* Exercise: Go through the entries below and report how many lines contain the string "numbers". Nothing but the number is wanted.
·····
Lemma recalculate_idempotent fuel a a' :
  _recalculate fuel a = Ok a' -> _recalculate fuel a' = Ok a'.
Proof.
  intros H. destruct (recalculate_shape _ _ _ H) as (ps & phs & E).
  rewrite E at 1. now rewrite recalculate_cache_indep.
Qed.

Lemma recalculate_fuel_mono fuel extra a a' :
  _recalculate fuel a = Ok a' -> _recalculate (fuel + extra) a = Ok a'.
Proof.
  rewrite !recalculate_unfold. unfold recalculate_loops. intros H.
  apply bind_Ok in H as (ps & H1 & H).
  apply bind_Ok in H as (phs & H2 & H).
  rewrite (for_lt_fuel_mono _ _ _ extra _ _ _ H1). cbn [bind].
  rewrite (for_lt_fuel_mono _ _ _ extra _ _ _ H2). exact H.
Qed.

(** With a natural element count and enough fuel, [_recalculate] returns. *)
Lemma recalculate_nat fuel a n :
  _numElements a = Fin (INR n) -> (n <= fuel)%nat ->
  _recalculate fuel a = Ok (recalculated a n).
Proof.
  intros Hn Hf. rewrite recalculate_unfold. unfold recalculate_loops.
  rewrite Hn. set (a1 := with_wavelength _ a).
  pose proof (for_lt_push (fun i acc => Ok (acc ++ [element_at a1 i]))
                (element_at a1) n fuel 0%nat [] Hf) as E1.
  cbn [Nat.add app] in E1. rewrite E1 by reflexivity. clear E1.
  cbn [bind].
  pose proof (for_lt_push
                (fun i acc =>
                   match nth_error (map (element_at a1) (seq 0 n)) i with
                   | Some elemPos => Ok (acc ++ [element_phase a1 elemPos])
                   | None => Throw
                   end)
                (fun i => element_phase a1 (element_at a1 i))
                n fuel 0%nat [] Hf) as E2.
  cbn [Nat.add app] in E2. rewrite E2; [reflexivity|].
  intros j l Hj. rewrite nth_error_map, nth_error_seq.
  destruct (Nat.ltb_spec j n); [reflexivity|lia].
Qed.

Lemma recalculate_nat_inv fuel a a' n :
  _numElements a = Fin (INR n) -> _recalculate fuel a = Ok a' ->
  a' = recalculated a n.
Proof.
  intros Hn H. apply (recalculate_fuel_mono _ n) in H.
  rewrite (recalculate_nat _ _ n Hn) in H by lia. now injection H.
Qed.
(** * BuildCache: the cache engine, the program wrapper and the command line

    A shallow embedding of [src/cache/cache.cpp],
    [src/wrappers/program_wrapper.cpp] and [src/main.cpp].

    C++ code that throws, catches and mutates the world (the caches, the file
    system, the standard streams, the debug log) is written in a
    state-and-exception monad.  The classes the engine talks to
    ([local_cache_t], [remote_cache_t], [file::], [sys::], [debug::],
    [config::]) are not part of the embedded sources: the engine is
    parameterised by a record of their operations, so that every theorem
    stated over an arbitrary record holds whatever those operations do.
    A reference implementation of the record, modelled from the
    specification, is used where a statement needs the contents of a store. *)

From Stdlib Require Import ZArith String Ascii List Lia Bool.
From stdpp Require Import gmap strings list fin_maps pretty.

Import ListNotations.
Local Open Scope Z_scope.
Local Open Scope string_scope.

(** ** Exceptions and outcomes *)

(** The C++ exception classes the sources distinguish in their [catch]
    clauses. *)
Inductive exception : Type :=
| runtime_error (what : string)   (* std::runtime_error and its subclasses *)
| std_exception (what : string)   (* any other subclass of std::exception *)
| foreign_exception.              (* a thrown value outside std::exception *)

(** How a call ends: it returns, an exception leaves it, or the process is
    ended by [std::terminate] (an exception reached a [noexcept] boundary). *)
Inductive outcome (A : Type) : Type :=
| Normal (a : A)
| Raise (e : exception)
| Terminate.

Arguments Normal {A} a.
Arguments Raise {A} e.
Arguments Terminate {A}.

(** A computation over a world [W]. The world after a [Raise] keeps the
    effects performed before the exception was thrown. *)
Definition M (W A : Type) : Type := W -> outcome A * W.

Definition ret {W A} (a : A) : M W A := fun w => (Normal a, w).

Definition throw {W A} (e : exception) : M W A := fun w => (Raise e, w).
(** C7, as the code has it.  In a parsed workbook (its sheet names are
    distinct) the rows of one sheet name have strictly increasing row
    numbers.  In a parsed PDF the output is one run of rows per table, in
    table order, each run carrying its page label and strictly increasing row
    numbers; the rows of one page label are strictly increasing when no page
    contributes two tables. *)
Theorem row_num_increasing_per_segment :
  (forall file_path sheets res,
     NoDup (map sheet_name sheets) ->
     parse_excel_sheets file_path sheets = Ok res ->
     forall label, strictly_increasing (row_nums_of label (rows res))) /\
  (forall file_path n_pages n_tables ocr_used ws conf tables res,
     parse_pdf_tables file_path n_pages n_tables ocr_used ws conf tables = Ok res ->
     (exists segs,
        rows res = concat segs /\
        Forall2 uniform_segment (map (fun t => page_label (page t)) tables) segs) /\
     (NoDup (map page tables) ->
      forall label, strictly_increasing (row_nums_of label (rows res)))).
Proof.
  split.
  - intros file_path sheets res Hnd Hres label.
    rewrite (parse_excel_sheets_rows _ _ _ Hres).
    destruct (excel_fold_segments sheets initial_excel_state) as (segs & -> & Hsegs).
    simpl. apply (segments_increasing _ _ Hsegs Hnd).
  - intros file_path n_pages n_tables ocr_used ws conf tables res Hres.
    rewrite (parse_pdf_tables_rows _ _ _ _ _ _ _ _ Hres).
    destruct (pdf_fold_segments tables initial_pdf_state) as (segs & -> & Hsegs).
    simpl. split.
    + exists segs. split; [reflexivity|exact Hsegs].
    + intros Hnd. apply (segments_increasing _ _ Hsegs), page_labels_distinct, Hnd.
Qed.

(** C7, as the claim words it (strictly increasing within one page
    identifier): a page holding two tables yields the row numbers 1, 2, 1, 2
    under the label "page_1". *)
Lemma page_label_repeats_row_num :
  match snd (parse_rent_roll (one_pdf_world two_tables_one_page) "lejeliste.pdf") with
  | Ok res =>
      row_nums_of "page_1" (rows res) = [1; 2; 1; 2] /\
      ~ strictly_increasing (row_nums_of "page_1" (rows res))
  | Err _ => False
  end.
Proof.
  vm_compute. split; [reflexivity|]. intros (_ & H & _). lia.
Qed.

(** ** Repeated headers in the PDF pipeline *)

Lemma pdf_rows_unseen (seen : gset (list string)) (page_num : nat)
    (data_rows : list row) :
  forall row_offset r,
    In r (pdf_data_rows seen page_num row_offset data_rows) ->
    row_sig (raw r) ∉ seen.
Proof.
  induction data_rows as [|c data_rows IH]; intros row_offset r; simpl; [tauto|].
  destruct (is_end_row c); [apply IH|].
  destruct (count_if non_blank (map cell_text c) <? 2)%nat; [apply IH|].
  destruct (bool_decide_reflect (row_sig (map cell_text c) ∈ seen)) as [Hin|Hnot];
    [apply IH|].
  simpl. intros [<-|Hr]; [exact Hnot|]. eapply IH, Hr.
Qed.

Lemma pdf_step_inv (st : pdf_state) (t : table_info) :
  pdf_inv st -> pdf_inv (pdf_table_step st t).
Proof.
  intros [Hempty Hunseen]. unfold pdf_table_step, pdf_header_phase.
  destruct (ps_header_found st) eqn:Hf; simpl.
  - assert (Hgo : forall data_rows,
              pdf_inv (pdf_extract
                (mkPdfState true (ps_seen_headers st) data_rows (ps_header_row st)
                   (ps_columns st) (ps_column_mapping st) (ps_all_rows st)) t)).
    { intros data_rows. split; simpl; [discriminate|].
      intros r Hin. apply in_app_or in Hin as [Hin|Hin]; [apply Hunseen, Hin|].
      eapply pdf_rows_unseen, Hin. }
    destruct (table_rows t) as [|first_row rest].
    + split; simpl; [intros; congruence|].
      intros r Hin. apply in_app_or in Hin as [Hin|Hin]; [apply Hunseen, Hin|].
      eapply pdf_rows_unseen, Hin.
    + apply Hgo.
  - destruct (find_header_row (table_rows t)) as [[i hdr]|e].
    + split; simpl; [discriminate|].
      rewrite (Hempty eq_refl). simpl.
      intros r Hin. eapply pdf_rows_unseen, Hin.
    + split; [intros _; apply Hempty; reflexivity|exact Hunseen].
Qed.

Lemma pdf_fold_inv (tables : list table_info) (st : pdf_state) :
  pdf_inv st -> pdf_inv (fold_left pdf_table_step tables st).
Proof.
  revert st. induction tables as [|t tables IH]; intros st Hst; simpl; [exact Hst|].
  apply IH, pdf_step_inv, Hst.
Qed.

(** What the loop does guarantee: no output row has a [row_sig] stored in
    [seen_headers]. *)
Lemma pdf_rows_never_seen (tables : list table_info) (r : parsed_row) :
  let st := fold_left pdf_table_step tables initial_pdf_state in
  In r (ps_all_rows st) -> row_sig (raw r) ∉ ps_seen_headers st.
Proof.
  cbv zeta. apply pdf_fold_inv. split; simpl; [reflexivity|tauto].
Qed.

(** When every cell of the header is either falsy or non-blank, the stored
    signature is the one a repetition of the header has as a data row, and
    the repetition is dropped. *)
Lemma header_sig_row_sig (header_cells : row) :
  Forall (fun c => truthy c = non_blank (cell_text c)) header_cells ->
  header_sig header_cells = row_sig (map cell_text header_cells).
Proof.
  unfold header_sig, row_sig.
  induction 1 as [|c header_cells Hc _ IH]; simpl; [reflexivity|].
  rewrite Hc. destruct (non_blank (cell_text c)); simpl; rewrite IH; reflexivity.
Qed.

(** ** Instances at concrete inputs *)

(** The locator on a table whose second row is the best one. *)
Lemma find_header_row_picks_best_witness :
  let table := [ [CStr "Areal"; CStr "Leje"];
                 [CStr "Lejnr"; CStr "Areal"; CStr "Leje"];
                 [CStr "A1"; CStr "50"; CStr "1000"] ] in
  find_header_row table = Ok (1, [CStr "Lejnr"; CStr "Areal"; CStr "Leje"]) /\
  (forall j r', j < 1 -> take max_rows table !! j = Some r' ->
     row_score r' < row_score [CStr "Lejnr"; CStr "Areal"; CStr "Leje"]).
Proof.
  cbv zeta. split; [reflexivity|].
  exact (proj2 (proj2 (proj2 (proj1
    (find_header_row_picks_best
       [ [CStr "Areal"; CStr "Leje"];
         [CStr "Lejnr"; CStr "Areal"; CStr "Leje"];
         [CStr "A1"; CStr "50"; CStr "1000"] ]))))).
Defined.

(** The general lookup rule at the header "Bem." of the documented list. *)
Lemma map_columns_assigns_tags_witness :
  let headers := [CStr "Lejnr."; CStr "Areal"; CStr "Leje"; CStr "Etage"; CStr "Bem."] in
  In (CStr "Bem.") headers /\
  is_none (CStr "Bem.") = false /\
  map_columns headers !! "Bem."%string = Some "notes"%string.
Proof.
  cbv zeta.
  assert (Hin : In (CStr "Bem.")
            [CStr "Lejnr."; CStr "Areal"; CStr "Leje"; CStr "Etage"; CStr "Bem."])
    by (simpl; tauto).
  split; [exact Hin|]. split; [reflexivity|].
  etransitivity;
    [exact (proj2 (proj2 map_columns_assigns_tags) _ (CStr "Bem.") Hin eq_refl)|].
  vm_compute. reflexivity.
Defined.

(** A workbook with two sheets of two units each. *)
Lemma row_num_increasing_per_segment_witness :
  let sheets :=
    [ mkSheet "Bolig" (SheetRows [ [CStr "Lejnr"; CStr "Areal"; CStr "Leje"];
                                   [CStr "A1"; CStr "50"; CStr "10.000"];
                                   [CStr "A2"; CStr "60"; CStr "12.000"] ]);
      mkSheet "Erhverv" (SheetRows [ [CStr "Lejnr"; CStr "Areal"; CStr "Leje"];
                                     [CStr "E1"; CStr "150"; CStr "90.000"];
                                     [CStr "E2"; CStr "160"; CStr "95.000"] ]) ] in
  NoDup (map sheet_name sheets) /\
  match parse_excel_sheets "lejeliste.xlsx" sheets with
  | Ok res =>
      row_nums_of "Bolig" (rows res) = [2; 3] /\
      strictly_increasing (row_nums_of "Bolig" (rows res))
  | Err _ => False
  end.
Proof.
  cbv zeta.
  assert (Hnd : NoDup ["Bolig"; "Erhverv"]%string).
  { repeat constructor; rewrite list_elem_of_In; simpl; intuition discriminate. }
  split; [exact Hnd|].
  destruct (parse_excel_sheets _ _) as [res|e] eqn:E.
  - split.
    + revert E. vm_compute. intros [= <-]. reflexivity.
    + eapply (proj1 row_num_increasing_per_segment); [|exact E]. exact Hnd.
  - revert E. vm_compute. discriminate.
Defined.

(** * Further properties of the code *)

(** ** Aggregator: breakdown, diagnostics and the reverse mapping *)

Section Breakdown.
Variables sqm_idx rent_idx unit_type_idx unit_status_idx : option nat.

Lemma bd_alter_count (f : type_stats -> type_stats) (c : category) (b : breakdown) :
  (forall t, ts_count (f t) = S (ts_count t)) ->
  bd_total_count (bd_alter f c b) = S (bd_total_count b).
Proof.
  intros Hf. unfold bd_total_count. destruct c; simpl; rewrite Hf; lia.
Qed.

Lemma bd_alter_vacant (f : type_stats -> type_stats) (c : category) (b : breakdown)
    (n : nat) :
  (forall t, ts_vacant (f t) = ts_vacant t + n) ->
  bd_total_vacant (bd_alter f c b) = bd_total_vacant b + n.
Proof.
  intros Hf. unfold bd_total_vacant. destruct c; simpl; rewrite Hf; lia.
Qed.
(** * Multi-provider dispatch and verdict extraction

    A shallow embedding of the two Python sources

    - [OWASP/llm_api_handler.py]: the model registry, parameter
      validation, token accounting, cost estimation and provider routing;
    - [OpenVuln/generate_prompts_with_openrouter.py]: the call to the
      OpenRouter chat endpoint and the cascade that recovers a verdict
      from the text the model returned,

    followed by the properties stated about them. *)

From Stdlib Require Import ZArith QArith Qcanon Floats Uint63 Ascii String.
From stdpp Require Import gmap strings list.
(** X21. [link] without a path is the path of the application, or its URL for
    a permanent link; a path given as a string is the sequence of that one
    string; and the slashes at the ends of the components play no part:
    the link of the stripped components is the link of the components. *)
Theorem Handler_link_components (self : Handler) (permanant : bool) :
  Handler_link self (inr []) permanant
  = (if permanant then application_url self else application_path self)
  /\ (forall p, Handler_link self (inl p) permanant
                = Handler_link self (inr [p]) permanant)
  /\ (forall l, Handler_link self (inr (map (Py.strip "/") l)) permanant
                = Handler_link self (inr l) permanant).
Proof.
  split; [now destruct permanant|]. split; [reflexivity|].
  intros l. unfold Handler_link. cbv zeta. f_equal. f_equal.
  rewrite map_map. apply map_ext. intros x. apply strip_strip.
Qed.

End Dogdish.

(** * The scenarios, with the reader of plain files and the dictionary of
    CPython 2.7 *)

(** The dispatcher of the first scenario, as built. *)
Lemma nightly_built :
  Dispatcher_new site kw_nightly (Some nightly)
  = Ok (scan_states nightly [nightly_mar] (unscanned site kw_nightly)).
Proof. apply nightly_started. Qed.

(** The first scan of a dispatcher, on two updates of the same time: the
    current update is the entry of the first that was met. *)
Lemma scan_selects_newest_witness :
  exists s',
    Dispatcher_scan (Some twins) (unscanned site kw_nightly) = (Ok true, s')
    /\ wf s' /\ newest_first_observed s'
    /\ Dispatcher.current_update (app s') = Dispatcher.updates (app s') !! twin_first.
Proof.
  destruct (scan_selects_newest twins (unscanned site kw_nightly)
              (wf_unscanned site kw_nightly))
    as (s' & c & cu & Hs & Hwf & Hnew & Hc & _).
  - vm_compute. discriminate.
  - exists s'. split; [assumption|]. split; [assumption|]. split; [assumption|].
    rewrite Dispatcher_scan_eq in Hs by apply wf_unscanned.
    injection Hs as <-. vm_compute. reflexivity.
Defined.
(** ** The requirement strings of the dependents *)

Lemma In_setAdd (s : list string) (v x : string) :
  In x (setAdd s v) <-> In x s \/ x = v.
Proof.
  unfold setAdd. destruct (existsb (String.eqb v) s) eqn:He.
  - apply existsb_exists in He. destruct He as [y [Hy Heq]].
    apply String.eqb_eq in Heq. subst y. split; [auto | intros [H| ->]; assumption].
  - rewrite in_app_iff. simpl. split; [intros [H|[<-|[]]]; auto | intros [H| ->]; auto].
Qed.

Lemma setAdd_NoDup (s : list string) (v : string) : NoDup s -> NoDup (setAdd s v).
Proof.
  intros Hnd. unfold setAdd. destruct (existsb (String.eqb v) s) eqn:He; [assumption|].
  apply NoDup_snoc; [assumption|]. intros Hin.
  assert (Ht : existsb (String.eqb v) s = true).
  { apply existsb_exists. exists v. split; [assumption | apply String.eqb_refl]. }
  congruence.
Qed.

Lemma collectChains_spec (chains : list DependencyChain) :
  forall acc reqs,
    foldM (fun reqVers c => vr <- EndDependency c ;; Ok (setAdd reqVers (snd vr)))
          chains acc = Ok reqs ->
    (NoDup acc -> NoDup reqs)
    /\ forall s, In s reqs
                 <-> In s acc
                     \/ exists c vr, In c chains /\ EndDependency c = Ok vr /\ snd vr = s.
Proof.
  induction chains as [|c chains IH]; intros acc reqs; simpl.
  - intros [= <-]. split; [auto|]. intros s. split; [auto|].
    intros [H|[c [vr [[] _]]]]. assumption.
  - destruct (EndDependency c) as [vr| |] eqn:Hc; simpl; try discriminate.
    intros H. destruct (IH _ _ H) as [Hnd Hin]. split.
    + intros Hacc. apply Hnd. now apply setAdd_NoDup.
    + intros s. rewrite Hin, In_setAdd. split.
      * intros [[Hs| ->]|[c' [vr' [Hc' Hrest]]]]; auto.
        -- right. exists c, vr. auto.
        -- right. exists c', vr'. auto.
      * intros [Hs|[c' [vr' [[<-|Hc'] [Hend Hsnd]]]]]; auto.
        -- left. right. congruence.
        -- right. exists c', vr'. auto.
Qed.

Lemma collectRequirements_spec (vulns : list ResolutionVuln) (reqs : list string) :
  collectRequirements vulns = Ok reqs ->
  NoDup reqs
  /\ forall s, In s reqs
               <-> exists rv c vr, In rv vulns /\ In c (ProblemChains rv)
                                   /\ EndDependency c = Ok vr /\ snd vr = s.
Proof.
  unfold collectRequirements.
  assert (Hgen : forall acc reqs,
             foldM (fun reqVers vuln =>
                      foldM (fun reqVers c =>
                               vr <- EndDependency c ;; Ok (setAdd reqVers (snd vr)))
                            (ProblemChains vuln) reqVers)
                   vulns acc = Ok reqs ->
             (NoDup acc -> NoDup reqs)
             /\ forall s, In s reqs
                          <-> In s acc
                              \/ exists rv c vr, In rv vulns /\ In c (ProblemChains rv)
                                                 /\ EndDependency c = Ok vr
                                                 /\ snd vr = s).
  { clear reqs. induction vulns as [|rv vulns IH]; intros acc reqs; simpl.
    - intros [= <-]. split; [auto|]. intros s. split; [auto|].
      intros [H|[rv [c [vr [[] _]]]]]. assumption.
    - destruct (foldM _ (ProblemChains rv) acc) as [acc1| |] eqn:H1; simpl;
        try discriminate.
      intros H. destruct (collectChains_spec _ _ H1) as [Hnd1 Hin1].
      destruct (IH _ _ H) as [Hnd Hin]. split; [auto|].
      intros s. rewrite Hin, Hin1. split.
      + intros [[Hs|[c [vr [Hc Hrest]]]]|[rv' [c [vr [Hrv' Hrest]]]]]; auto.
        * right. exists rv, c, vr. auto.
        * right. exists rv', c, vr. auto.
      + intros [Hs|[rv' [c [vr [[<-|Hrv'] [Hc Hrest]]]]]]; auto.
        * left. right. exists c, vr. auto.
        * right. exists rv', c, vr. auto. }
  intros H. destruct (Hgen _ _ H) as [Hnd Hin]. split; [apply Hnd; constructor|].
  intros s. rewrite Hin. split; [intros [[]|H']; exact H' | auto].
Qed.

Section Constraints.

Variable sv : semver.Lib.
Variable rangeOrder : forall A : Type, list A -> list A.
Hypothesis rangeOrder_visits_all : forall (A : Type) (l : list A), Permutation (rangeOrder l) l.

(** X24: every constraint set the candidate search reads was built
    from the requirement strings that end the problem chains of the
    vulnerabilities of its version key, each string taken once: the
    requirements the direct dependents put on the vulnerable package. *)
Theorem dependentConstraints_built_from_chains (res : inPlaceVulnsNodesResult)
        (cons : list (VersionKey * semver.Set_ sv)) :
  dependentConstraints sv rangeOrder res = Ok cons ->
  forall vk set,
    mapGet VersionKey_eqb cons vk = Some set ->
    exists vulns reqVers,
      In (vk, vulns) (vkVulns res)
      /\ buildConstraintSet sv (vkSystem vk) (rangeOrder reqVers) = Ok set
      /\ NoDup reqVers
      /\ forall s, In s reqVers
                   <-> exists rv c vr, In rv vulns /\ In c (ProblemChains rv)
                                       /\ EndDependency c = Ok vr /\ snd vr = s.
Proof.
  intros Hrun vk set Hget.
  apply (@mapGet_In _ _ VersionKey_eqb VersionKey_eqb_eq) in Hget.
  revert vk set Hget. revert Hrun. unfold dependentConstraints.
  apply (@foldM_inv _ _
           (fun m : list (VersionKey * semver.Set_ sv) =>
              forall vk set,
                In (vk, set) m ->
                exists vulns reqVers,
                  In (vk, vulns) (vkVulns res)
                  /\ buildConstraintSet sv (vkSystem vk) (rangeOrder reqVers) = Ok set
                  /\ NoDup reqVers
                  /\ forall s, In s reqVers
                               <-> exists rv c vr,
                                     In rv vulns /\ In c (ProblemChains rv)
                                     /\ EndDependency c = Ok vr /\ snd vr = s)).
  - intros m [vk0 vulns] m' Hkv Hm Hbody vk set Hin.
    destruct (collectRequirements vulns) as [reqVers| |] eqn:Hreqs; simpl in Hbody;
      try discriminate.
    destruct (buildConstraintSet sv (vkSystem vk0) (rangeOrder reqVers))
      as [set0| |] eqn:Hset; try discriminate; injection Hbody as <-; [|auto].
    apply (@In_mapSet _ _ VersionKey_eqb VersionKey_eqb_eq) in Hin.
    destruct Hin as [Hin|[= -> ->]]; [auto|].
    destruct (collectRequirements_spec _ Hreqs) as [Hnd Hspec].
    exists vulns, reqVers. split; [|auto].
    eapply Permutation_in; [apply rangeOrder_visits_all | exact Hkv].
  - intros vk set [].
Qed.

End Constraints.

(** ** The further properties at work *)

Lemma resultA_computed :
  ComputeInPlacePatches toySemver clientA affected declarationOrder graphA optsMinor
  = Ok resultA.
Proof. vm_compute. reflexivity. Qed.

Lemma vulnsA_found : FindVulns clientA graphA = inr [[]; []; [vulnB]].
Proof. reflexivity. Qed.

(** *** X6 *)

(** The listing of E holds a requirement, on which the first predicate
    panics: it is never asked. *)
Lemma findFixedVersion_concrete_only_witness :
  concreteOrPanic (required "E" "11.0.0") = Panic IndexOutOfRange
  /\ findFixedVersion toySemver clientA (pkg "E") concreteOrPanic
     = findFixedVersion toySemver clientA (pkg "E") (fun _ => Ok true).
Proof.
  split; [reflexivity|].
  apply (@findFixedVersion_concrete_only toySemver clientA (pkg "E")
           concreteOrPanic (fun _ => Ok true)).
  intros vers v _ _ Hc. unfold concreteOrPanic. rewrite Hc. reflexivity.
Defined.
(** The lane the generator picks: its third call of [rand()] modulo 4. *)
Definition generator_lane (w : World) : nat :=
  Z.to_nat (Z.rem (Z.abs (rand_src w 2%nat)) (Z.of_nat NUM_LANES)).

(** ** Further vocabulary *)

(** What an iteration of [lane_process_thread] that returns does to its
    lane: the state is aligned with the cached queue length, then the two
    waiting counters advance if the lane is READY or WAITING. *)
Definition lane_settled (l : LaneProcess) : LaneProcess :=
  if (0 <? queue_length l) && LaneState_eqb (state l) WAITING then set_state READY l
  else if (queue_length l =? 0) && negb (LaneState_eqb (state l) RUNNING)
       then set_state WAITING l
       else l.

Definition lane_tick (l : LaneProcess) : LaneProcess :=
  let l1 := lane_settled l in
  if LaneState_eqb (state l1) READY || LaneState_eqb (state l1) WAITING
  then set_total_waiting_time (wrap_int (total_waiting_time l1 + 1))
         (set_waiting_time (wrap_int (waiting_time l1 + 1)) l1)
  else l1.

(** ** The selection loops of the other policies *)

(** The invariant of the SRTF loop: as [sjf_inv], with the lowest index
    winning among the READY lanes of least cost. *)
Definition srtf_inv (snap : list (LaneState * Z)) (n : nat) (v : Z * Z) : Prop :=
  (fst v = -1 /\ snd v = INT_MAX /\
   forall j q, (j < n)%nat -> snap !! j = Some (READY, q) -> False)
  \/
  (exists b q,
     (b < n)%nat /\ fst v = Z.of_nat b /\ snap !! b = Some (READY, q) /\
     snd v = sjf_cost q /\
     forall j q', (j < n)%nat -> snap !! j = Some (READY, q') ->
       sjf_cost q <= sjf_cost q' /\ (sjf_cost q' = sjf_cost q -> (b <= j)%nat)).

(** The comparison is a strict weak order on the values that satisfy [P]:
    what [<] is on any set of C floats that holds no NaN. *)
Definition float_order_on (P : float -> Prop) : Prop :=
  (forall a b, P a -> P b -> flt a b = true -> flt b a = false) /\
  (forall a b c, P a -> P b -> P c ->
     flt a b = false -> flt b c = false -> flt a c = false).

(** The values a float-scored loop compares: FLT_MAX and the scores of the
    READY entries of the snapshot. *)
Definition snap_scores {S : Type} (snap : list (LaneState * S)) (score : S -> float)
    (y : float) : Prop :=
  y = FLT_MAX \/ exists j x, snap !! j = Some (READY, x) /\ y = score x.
·····
* Solution: 3